(** ** Correctness *)

(** First match wins and deny is the default: the verdict of a policy is
    that of the earliest rule that speaks to the application, the transport and
    the destination, with the terms of the policy; when no rule does, the
    request is denied. *)
Theorem policy_first_match (p : Policy) (ctx : RequestContext) :
  match policy_evaluate p ctx with
  | Allows a =>
      ∃ i r, first_applicable (rules p) ctx i r ∧ action r = Allow ∧
        a = mkAllowed (p_name p) (rule_label r i) (egress p) (limits p) (session p)
  | Denies d =>
      d_policy d = Some (p_name p) ∧
      ((∃ i r, first_applicable (rules p) ctx i r ∧ action r = Deny ∧
          reason d = ExplicitDeny (rule_label r i)) ∨
       ((∀ r, r ∈ rules p → applies r ctx = false) ∧ reason d = NoMatchingAllowRule))
  end.
Proof.
  unfold policy_evaluate. destruct (first_applicable_dec (rules p) ctx) as [(i & r & Hf)|Hall].
  - rewrite (evaluate_rules_first _ _ _ _ _ _ Hf). unfold rule_decision. cbn [Nat.add].
    destruct (action r) eqn:Ha; [by exists i, r|]. split; [done|]. left. by exists i, r.
  - rewrite evaluate_rules_none by done. split; [done|]. right. split; [|done].
    by rewrite Forall_forall in Hall.
Qed.

(** C3.  When a set of policies allows: exactly when the policy that governs
    the workload allows the request, the pin (if any) names that policy, and no
    deny rule of a baseline that matches the workload applies. *)
Theorem set_allows_iff (ps : PolicySet) (ctx : RequestContext) (a : Allowed) :
  evaluate ps ctx = Allows a ↔
  ∃ p, governs ps (workload ctx) p ∧ pin_ok ctx p ∧ policy_evaluate p ctx = Allows a ∧
    ¬ baseline_denies ps ctx.
Proof. apply evaluate_Allows. Qed.


(** A pin can only narrow: a request with a pin is allowed exactly when it
    is allowed without one by the very policy the pin names, on the same terms. *)
Theorem pin_only_narrows (ps : PolicySet) (i : WorkloadIdentity) (app : str) (t : Transport)
    (d : Destination) (pin : str) (a : Allowed) :
  evaluate ps (mkContext i app t d (Some pin)) = Allows a ↔
  evaluate ps (mkContext i app t d None) = Allows a ∧ a_policy a = pin.
Proof.
  assert (∀ p x y, policy_evaluate p (mkContext i app t d x) = Allows a →
    policy_evaluate p (mkContext i app t d y) = Allows a) as Hsame.
  { intros p x y. unfold policy_evaluate. generalize 0%nat as n. induction (rules p) as [|r rs IH]; intros n.
    - done.
    - rewrite !evaluate_rules_cons. change (applies r (mkContext i app t d y)) with
        (applies r (mkContext i app t d x)). destruct (applies r _); [|apply IH].
      unfold rule_decision. by destruct (action r). }
  rewrite !evaluate_Allows. unfold pin_ok. cbn [workload requested_policy]. split.
  - intros (p & Hg & Hpin & He & Hno). rewrite (policy_evaluate_name _ _ _ He).
    split; [|by apply Hpin]. exists p. split_and!; [done|done|by eapply Hsame|done].
  - intros [(p & Hg & _ & He & Hno) Hname]. rewrite (policy_evaluate_name _ _ _ He) in Hname.
    exists p. split_and!; [done|by intros ? [= <-]|by eapply Hsame|done].
Qed.

(** The suggested rule does what it says: for a request that no rule
    allows, its destination as text parses to a pattern, adding the rule
    suggested for it allows the request, and the decision for every other
    destination stays as it was. *)
Theorem suggested_rule_allows (p : Policy) (ctx : RequestContext) :
  dest_ok (destination ctx) → (∀ r, r ∈ rules p → applies r ctx = false) →
  ∃ s, parse_spec (display_destination (destination ctx)) = Ok s ∧
    is_allow (policy_evaluate (add_rule p (suggestion ctx s)) ctx) = true ∧
    ∀ ctx', destination ctx' ≠ destination ctx →
      is_allow (policy_evaluate (add_rule p (suggestion ctx s)) ctx') =
        is_allow (policy_evaluate p ctx').
Proof.
  intros Hd Hall. pose proof (spec_of_display _ Hd) as Hs. eexists. split; [exact Hs|].
  set (s := mkSpec _ _ _) in *. rewrite <- Forall_forall in Hall.
  assert (∀ d, spec_matches s d = true ↔ d = destination ctx) as Hm.
  { intros [h pt]. unfold spec_matches, s. simpl. rewrite andb_true_iff, Z.eqb_eq.
    destruct (destination ctx) as [[n|ip] q], h as [n'|ip']; simpl;
      rewrite ?str_eqb_eq, ?bool_decide_eq_true; naive_solver. }
  split.
  - rewrite add_rule_evaluate, decide_True by done. cbn [suggestion action].
    rewrite bool_decide_eq_true_2 by done. rewrite andb_true_r. unfold applies, suggestion, covers.
    cbn [application transport destinations app_matches existsb]. rewrite eq_ignore_refl, orb_false_r.
    rewrite (proj2 (Hm (destination ctx)) eq_refl). by destruct (c_transport ctx).
  - intros ctx' Hne. rewrite add_rule_evaluate. destruct (decide _) as [Hno|]; [|done].
    unfold policy_evaluate. rewrite evaluate_rules_none by done.
    unfold applies, suggestion. cbn [destinations existsb]. rewrite orb_false_r.
    assert (spec_matches s (destination ctx') = false) as ->; [|by rewrite andb_false_r].
    apply not_true_iff_false. by rewrite Hm.
Qed.

(** The closest rules of a denial: at most three distinct texts, each the
    destination of an allow rule for this application and transport, nearest
    first, and none left out is nearer than one shown. *)
Theorem closest_are_nearest (rs : list Rule) (ctx : RequestContext) :
  let shown := closest_destinations rs ctx in
  NoDup shown ∧ (length shown ≤ 3)%nat ∧ (∀ t, t ∈ shown → allow_texts rs ctx t) ∧
  StronglySorted (λ a b, closer ctx a b = true) shown ∧
  ∀ t, allow_texts rs ctx t → t ∉ shown →
    length shown = 3%nat ∧ ∀ u, u ∈ shown → closer ctx u t = true.
Proof.
  destruct (closest_spec rs ctx) as (all & -> & Hnd & Hin & Hsorted). cbv zeta.
  assert (NoDup (take 3 all) ∧ StronglySorted (λ a b, closer ctx a b = true) (take 3 all)) as [Hn Hs].
  { clear Hin. revert Hnd Hsorted. generalize 3%nat. induction all as [|x all IH]; intros n Hn Hs;
      [rewrite take_nil; split; constructor|]. destruct n as [|n]; [split; constructor|].
    apply NoDup_cons in Hn as [Hx Hn]. apply StronglySorted_inv in Hs as [Hs Hall].
    destruct (IH n Hn Hs) as [? ?]. cbn [take]. split.
    - constructor; [|done]. intros Hx'. apply Hx. rewrite <- (take_drop n all).
      apply elem_of_app. by left.
    - constructor; [done|]. by apply Forall_take. }
  split_and!; [done|rewrite length_take; lia| |done|].
  - intros t Ht. apply Hin. rewrite <- (take_drop 3 all). apply elem_of_app. by left.
  - intros t Ht%Hin Hnot. rewrite <- (take_drop 3 all) in Ht. apply elem_of_app in Ht as [?|Ht]; [done|].
    split.
    + rewrite length_take. assert (drop 3 all ≠ []) by (intros Hd; rewrite Hd in Ht; by apply elem_of_nil in Ht).
      apply Nat.min_l. apply Nat.lt_le_incl. apply Nat.nle_gt. intros Hle. apply H. by apply drop_ge.
    + intros u Hu. exact (sorted_take_drop (λ a b, closer ctx a b = true) 3 all u t Hsorted Hu Ht).
Qed.

(** A small set: a policy with one allow rule and a baseline over production. *)
Definition spec_of (text : str) : DestinationSpec :=
  match parse_spec text with Ok s => s | Err _ => mkSpec AnyHost AnyPort [] end.
Definition sample_policy : Policy :=
  mkPolicy "widget" sample_match default_session None default_limits
    [mkRule None (AppName "terraform") AnyTransport Allow
      [spec_of "*.example.com:443"; spec_of "registry.terraform.io:443"]] [] false.
Definition sample_baseline : Policy :=
  mkPolicy "floor" default_match default_session None default_limits
    [mkRule None AnyApp AnyTransport Deny [spec_of "db.prod.example.com"]] [] true.
Definition sample_context (host : str) : RequestContext :=
  mkContext sample_identity "Terraform" Tcp (mkDestination (Name host) 443) None.
Definition sample_allowed : Allowed :=
  mkAllowed "widget" "rule #0" None default_limits default_session.


Lemma suggested_rule_allows_witness :
  is_allow (policy_evaluate sample_policy (sample_context "pypi.org")) = false ∧
  ∃ s, parse_spec "pypi.org:443" = Ok s ∧
    is_allow (policy_evaluate (add_rule sample_policy (suggestion (sample_context "pypi.org") s))
      (sample_context "pypi.org")) = true ∧
    ∀ ctx', destination ctx' ≠ mkDestination (Name "pypi.org") 443 →
      is_allow (policy_evaluate (add_rule sample_policy (suggestion (sample_context "pypi.org") s)) ctx') =
        is_allow (policy_evaluate sample_policy ctx').
Proof.
  split; [by vm_compute|]. apply (suggested_rule_allows sample_policy (sample_context "pypi.org")).
  - split; [|simpl; unfold u16_max; lia]. split; [done|]. by vm_compute.
  - intros r Hr. apply list_elem_of_singleton in Hr as ->. by vm_compute.
Defined.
+++
> _Instructions to follow_
Which lines of the records above contain the word "Hall"? Copy each of them.

> _Response to the task_
  unfold policy_evaluate. destruct (first_applicable_dec (rules p) ctx) as [(i & r & Hf)|Hall].
    by rewrite Forall_forall in Hall.
  intros Hd Hall. pose proof (spec_of_display _ Hd) as Hs. eexists. split; [exact Hs|].
  set (s := mkSpec _ _ _) in *. rewrite <- Forall_forall in Hall.
    apply NoDup_cons in Hn as [Hx Hn]. apply StronglySorted_inv in Hs as [Hs Hall].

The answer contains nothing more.